[[ TASK INPUTS, beginning ]]

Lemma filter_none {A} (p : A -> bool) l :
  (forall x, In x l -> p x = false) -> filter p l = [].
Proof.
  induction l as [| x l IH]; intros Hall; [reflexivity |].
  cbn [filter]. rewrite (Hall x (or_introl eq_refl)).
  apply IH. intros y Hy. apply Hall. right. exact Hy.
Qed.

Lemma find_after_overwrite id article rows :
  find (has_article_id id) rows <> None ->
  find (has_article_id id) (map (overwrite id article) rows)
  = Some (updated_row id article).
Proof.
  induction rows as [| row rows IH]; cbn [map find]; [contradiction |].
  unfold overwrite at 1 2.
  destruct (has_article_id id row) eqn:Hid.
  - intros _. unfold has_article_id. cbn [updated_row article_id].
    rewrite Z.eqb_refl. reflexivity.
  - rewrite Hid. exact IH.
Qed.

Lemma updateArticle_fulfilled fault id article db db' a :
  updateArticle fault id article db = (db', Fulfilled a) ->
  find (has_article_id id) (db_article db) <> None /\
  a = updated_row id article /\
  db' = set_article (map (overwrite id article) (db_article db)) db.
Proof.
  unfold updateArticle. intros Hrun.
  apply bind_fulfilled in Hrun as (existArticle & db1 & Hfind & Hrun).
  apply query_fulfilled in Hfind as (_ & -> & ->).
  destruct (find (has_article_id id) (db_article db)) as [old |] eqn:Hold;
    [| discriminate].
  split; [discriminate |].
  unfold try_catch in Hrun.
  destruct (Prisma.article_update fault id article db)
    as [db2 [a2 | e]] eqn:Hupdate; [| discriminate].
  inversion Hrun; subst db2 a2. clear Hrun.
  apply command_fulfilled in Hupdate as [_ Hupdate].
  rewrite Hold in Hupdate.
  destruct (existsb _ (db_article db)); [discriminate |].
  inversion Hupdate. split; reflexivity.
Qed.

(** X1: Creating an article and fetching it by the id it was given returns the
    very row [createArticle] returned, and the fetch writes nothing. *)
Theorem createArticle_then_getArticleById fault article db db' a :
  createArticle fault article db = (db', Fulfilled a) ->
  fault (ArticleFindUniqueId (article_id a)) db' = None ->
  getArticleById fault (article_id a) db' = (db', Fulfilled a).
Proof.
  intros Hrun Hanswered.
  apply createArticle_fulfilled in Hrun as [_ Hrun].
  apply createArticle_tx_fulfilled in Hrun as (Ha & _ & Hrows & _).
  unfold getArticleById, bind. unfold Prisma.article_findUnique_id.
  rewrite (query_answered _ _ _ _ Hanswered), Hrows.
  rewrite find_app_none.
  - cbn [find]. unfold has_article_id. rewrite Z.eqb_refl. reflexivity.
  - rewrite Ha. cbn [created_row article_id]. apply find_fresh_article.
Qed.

[[ TASK INPUTS, end ]]
[[ TASK INPUTS, beginning ]]

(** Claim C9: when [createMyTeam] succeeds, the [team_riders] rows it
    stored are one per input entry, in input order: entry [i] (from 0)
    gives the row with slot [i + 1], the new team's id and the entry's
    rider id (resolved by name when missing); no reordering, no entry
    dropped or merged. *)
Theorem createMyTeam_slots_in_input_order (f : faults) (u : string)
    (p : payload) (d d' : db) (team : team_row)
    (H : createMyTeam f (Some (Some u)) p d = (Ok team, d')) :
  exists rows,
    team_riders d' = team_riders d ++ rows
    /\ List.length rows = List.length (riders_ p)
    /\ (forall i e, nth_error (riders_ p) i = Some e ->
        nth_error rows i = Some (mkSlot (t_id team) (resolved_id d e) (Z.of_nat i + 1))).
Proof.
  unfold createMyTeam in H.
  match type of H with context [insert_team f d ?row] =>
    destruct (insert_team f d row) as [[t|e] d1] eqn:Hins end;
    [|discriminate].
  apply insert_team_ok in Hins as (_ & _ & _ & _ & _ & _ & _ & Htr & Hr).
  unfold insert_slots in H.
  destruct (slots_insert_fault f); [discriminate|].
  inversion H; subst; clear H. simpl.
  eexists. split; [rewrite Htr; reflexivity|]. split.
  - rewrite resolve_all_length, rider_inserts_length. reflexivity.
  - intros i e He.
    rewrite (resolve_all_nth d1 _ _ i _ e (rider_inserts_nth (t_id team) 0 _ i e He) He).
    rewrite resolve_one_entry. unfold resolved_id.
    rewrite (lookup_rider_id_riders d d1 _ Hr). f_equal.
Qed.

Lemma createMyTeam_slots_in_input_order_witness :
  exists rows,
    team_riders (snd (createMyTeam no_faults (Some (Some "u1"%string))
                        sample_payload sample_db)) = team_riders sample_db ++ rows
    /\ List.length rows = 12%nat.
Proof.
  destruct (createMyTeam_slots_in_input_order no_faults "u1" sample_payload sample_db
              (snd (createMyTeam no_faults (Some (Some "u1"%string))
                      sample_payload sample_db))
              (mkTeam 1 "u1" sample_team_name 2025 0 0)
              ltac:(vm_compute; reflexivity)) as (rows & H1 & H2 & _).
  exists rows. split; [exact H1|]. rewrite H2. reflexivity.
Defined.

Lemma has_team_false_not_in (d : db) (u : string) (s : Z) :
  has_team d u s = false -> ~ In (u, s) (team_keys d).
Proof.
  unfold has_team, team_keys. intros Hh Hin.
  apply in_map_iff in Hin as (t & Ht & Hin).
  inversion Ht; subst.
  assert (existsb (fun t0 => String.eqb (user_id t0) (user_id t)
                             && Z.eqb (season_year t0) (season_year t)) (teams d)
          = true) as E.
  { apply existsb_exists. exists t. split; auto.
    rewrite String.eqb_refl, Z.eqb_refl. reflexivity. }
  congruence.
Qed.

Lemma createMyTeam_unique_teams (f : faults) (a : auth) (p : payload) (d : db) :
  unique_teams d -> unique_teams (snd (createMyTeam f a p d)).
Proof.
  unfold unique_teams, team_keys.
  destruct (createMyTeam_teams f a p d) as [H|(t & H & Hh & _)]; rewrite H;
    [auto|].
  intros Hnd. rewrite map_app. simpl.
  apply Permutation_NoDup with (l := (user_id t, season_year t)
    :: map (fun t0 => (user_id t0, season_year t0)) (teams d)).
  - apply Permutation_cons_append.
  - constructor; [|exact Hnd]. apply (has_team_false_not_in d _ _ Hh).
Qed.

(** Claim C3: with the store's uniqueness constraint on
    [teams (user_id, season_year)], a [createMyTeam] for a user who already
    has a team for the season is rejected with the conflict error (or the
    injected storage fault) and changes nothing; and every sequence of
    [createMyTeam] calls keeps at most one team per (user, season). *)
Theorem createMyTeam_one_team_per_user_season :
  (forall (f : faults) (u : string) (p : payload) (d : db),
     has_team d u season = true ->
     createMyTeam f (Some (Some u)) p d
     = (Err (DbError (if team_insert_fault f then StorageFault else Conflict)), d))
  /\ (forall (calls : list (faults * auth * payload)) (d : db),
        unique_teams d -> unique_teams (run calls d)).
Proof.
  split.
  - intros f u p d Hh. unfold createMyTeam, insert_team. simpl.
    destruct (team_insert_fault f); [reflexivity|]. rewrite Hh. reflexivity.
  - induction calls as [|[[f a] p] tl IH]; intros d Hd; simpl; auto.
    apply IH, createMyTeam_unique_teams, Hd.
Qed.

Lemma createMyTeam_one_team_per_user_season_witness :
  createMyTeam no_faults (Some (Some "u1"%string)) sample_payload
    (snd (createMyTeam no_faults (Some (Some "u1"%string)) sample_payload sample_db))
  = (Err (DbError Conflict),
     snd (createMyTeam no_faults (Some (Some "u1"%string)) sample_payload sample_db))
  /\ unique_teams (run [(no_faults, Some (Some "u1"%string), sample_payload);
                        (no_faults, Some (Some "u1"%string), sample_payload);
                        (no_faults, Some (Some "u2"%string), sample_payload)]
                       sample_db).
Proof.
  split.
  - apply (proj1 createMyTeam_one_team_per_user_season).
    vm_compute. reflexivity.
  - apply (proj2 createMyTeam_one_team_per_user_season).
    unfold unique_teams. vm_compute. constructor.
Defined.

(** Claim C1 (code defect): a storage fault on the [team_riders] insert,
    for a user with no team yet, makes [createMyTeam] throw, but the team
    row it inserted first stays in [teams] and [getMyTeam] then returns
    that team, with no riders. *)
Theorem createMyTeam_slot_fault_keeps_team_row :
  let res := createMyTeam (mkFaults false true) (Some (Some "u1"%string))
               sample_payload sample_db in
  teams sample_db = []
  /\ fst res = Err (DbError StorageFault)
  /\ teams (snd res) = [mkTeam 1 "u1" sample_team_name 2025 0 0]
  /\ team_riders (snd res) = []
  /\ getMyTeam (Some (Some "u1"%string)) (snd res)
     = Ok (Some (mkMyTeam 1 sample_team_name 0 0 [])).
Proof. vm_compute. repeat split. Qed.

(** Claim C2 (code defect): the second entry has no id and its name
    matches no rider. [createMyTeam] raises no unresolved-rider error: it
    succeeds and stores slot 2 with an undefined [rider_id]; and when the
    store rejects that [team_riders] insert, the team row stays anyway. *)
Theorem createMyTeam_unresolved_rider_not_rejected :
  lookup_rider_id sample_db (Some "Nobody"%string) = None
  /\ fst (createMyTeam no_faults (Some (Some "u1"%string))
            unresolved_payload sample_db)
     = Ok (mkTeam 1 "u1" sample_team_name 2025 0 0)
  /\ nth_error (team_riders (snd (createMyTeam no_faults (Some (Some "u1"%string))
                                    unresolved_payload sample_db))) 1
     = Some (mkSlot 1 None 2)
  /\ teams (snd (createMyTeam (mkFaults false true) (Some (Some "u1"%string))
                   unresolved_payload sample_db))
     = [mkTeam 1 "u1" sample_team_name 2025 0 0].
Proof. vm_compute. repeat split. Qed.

[[ TASK INPUTS, end ]]

WORK TO COMPLETE:
Which lines of the listing include the string "defect"? Pull them out.

ANSWER BELOW:
(** Claim C1 (code defect): a storage fault on the [team_riders] insert,
(** Claim C2 (code defect): the second entry has no id and its name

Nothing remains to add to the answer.